Herkesin dışarıya sunmak istediği bir imajı vardır. Bu, gerçekte olduğunuzdan belki de tamamen farklı, daha mükemmel, daha saygın bir imajdır. Öyle bir imaj ki, sevilmemesi ya da saygı duyulmaması neredeyse imkansızdır. Kişiye göre “ideal” olan budur. Ne zaman kendimizi değiştirmek istesek, bu ideali hayal eder ve ona ulaşmaya çalışırız. Ancak gerçek şu ki, hiçbir zaman hayal ettiğimiz kadar “ideal” olamayacağız ve bu hayal zihnimizde yaşamaya devam edecektir.

Peki ya ideal diye bir şey yoksa? Ya ideal olan, aslında olduğumuz kişi ise? Burada bahsedilen kötü alışkanlıklar veya olumsuz durumlar değil, ama herkesin kendine özgü özellikleri sayesinde özel bir yapıya sahip olduğu gerçeğidir. Kimi sakinliğiyle öne çıkar, kimi dinamik olmasıyla ve görünen odur ki herkes bir şekilde öne çıkar. Zaman geçtikçe bu özellikler, bir yapbozun parçaları gibi birbirine uyar, kişilik oturur, aykırı yönler törpülenir ve toplumla daha uyumlu hale gelinir. 

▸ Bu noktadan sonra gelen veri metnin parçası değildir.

(** X2. For non-negative sizes, [iterate3D [a,b,c] cb] makes exactly
    [a * b * c] calls; the [k]-th one is [cb(k / (b*c), (k / c) mod b,
    k mod c)]: row-major order, the last axis varying fastest. *)
Theorem iterate3D_row_major {St : Type} (a b c : Z)
  (cb : Z -> Z -> Z -> St -> St) (st : St) :
  0 <= a -> 0 <= b -> 0 <= c ->
  iterate3D (a, b, c) cb st
  = fold_left (fun s t => cb (fst (fst t)) (snd (fst t)) (snd t) s)
      (map (index3 b c) (seqZ 0 (a * b * c))) st
  /\ iterate3D (a, b, c) (fun i j k => record_call (i, j, k)) []
     = map (index3 b c) (seqZ 0 (a * b * c))
  /\ Z.of_nat (length (map (index3 b c) (seqZ 0 (a * b * c)))) = a * b * c.
Proof.
  intros Ha Hb Hc. split; [|split].
  - rewrite iterate3D_flat, fold_left_map by assumption. reflexivity.
  - rewrite iterate3D_flat by assumption.
    apply (fold_left_record (index3 b c) _ []).
  - rewrite length_map, length_seqZ. nia.
Qed.

Lemma iterate3D_row_major_witness :
  0 <= 2 /\ 0 <= 1 /\ 0 <= 2
  /\ iterate3D (2, 1, 2) (fun i j k => record_call (i, j, k)) []
     = [(0, 0, 0); (0, 0, 1); (1, 0, 0); (1, 0, 1)].
Proof.
  split; [lia|]. split; [lia|]. split; [lia|].
  destruct (iterate3D_row_major 2 1 2 (fun i j k => record_call (i, j, k)) [])
    as (_ & Hcalls & _); [lia|lia|lia|].
  rewrite Hcalls. reflexivity.
Defined.

(** X3. For non-negative sizes, [iterate4D [a,b,c,d] cb] makes exactly
    [a * b * c * d] calls; the [k]-th one is [cb(k / (b*c*d),
    (k / (c*d)) mod b, (k / d) mod c, k mod d)]. *)
Theorem iterate4D_row_major {St : Type} (a b c d : Z)
  (cb : Z -> Z -> Z -> Z -> St -> St) (st : St) :
  0 <= a -> 0 <= b -> 0 <= c -> 0 <= d ->
  iterate4D (a, b, c, d) cb st
  = fold_left
      (fun s t => cb (fst (fst (fst t))) (snd (fst (fst t))) (snd (fst t))
                    (snd t) s)
      (map (index4 b c d) (seqZ 0 (a * b * c * d))) st
  /\ iterate4D (a, b, c, d) (fun i j k l => record_call (i, j, k, l)) []
     = map (index4 b c d) (seqZ 0 (a * b * c * d))
  /\ Z.of_nat (length (map (index4 b c d) (seqZ 0 (a * b * c * d))))
     = a * b * c * d.
Proof.
  intros Ha Hb Hc Hd. split; [|split].
  - rewrite iterate4D_flat, fold_left_map by assumption. reflexivity.
  - rewrite iterate4D_flat by assumption.
    apply (fold_left_record (index4 b c d) _ []).
  - rewrite length_map, length_seqZ. nia.
Qed.

Lemma iterate4D_row_major_witness :
  0 <= 1 /\ 0 <= 2 /\ 0 <= 1 /\ 0 <= 2
  /\ iterate4D (1, 2, 1, 2) (fun i j k l => record_call (i, j, k, l)) []
     = [(0, 0, 0, 0); (0, 0, 0, 1); (0, 1, 0, 0); (0, 1, 0, 1)].
Proof.
  split; [lia|]. split; [lia|]. split; [lia|]. split; [lia|].
  destruct (iterate4D_row_major 1 2 1 2
              (fun i j k l => record_call (i, j, k, l)) [])
    as (_ & Hcalls & _); [lia|lia|lia|lia|].
  rewrite Hcalls. reflexivity.
Defined.

(** ** What [inferShape] sees of its input *)

Lemma inferShape_loop_prefix (elem : ArrayElem) (dims : list Z) :
  has_shape elem dims = true -> inferShape_loop elem [] `prefix_of` dims.
Proof.
  revert dims. induction elem as [x|items IH] using ArrayElem_ind; intros dims.
  - intros _. apply prefix_nil.
  - destruct dims as [|d dims]; [discriminate|]. cbn [has_shape].
    intros [Hlen Hall]%andb_prop. apply Z.eqb_eq in Hlen.
    rewrite inferShape_loop_Nested, Hlen. apply prefix_cons.
    destruct items as [|first items]; [apply prefix_nil|].
    inversion_clear IH as [|? ? IHfirst _]. cbn [forallb] in Hall.
    apply andb_prop in Hall as [Hfirst _]. now apply IHfirst.
Qed.

Lemma inferShape_loop_exact (elem : ArrayElem) (dims : list Z) :
  has_shape elem dims = true -> Forall (fun d => d <> 0) dims ->
  inferShape_loop elem [] = dims.
Proof.
  revert dims. induction elem as [x|items IH] using ArrayElem_ind; intros dims.
  - destruct dims; [reflexivity|discriminate].
  - destruct dims as [|d dims]; [discriminate|]. cbn [has_shape].
    intros [Hlen Hall]%andb_prop Hnz. apply Z.eqb_eq in Hlen.
    inversion_clear Hnz as [|? ? Hd Hdims].
    rewrite inferShape_loop_Nested, Hlen. f_equal.
    destruct items as [|first items]; [cbn in Hlen; lia|].
    inversion_clear IH as [|? ? IHfirst _]. cbn [forallb] in Hall.
    apply andb_prop in Hall as [Hfirst _]. now apply IHfirst.
Qed.

(** X4. For an array uniformly nested with the level sizes [dims],
    [inferShape] returns [dims] when no size is 0, and in any case a
    prefix of [dims] (the walk ends at the first empty level). *)
Theorem inferShape_uniform (arr : ArrayMap) (dims : list Z) :
  has_shape (Nested arr) dims = true ->
  inferShape arr `prefix_of` dims
  /\ (Forall (fun d => d <> 0) dims -> inferShape arr = dims).
Proof.
  intros Hu. split.
  - now apply inferShape_loop_prefix.
  - now apply inferShape_loop_exact.
Qed.

Lemma inferShape_uniform_witness :
  has_shape (Nested [Nested [Scalar 1; Scalar 2; Scalar 3];
                     Nested [Scalar 4; Scalar 5; Scalar 6]]) [2; 3] = true
  /\ inferShape [Nested [Scalar 1; Scalar 2; Scalar 3];
                 Nested [Scalar 4; Scalar 5; Scalar 6]] = [2; 3].
Proof.
  split; [reflexivity|].
  apply (inferShape_uniform
           [Nested [Scalar 1; Scalar 2; Scalar 3];
            Nested [Scalar 4; Scalar 5; Scalar 6]] [2; 3]); [reflexivity|].
  repeat constructor; lia.
Defined.

Lemma same_first_path_inferShape_loop (x y : ArrayElem) :
  same_first_path x y = true <-> inferShape_loop x [] = inferShape_loop y [].
Proof.
  revert y. induction x as [a|xs IH] using ArrayElem_ind; intros [b|ys].
  - cbn. tauto.
  - rewrite inferShape_loop_Nested. cbn. split; discriminate.
  - rewrite inferShape_loop_Nested. cbn. split; discriminate.
  - rewrite !inferShape_loop_Nested. cbn [same_first_path].
    rewrite andb_true_iff, Nat.eqb_eq.
    destruct xs as [|fx xs], ys as [|fy ys]; cbn [length].
    + split; [reflexivity|tauto].
    + split; [intros [? _]; lia|intros [= ?]; lia].
    + split; [intros [? _]; lia|intros [= ?]; lia].
    + inversion_clear IH as [|? ? IHfirst _]. rewrite IHfirst. split.
      * intros [Hlen ->]. do 2 f_equal. lia.
      * intros [= Hlen ->]. split; [lia|reflexivity].
Qed.

(** X5. [inferShape] depends on the first-element path only: two arrays
    get the same shape exactly when, level by level along the first
    items, their lengths agree.  The items after the first are never
    looked at, so a ragged array is not noticed. *)
Theorem inferShape_first_path_only (arr arr' : ArrayMap) :
  inferShape arr = inferShape arr'
  <-> same_first_path (Nested arr) (Nested arr') = true.
Proof.
  unfold inferShape. symmetry. apply same_first_path_inferShape_loop.
Qed.

(** ** More on rank conversion *)

(** The two closed forms, with the rank as a natural number. *)
Lemma toShape_pad (shape : Shape) (rank : Rank) :
  (length shape <= Z.to_nat (rank_value rank))%nat ->
  toShape shape rank
  = Some (replicate (Z.to_nat (rank_value rank) - length shape) 1 ++ shape).
Proof.
  intros Hle. pose proof (rank_value_bounds rank) as Hr.
  destruct (decide (length shape = Z.to_nat (rank_value rank))) as [Heq|Hne].
  - rewrite toShape_same_rank by lia.
    now rewrite Heq, Nat.sub_diag.
  - apply toShape_expand. lia.
Qed.

Lemma toShape_fold (shape : Shape) (rank : Rank) :
  (Z.to_nat (rank_value rank) <= length shape)%nat ->
  toShape shape rank
  = Some (shapeLength (take (leading shape rank) shape)
          :: drop (leading shape rank) shape).
Proof.
  intros Hle. pose proof (rank_value_bounds rank) as Hr.
  destruct (decide (length shape = Z.to_nat (rank_value rank))) as [Heq|Hne].
  - rewrite toShape_same_rank by lia. unfold leading.
    replace (length shape + 1 - Z.to_nat (rank_value rank))%nat with 1%nat by lia.
    destruct shape as [|d shape]; [cbn in Heq; lia|].
    cbn [firstn skipn]. rewrite take_0, drop_0, shapeLength_cons, shapeLength_nil.
    do 2 f_equal. lia.
  - apply toShape_collapse. lia.
Qed.

(** Leading ones do not change what a collapse computes. *)
Lemma collapse_leading_ones (j m : nat) (l : list Z) :
  shapeLength (take (j + m) (replicate j 1 ++ l))
  :: drop (j + m) (replicate j 1 ++ l)
  = shapeLength (take m l) :: drop m l.
Proof.
  rewrite take_app_add', drop_app_add' by (symmetry; apply length_replicate).
  now rewrite shapeLength_app, shapeLength_replicate_1, Z.mul_1_l.
Qed.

Birlik ve bütünlük ancak törpülenmekle olur. Bu törpülenme, bazıları için kişiliğini kaybetmek anlamına gelirken, bazıları için sadece tepkilerin yumuşamasıyla sınırlı kalır. Ancak, biz bugün burada gelişim üzerine odaklandığımız için tepkileri bir yana bırakalım. Yalnızca gelişimin kendisine odaklanalım.

Bir doktor olduğumuzu hayal edelim. Sürekli işimizle ilgili makaleler okumak, tıp dünyasını yakından takip etmek zorundayız. İşimizde en iyi olmak için belirli araştırmalar yapmamız gerektiği bir gerçektir. Peki ya ilgi alanlarımız? Sanata merakımız varsa? Resim yapmayı seviyorsak, ama başkaları ne der diye düşünmekten bu alana odaklanmaktan çekiniyorsak?

Kendi meraklarımıza eğilemeyecek kadar değersiz miyiz? Başkalarının ne düşündüğünden korkup, mesleğimiz dışında bir alanda uzmanlaşmaktan çekinmek bize ne kazandırır ki? Herkesin mesleğinden farklı alanlara ilgisi olabilir. Kişi, kendini geliştirmek isteyebilir ve bu konuda uzmanlaşmak isteyebilir. Mesleğini riske atmadığı ve zamanını doğru yönettiği sürece, istediği her konuda gelişmekte özgürdür. Ya da, en uç noktada, yaptığı işten memnun değilse ve başka bir konuda ilerlemek, o alanda profesyonelleşmek istiyorsa, hiç kimsenin buna itiraz etme hakkı yoktur.

Etrafın yorumlarını dinlemektense, bence kulaklıkları takıp güzel bir müzik eşliğinde resim yapmak daha iyidir. "Sen doktor değil misin, hastalarını kurtaracak araştırmalar yapmak yerine resim mi yapıyorsun? Ne işine yarayacak, bırak bunları," yorumlarını dinlemektense denilenleri umursamamaya çalışmak, bu konuda kendimizi eğitmek daha doğrudur. 


Sonuçta, hayata sadece bir kez geliyoruz. Ne hissettiğimiz, neyi öğrenmek istediğimiz, kendimizi nasıl geliştirmek istediğimiz yalnızca bizi ilgilendirir. Toplumda daha mutlu olmak, topluma daha faydalı bir birey olmak, insanlarla daha uyumlu yaşamak bizim tercihimiz olduğu gibi, kendimizi istediğimiz konuda geliştirmek de yine bizim tercihimiz olmalıdır.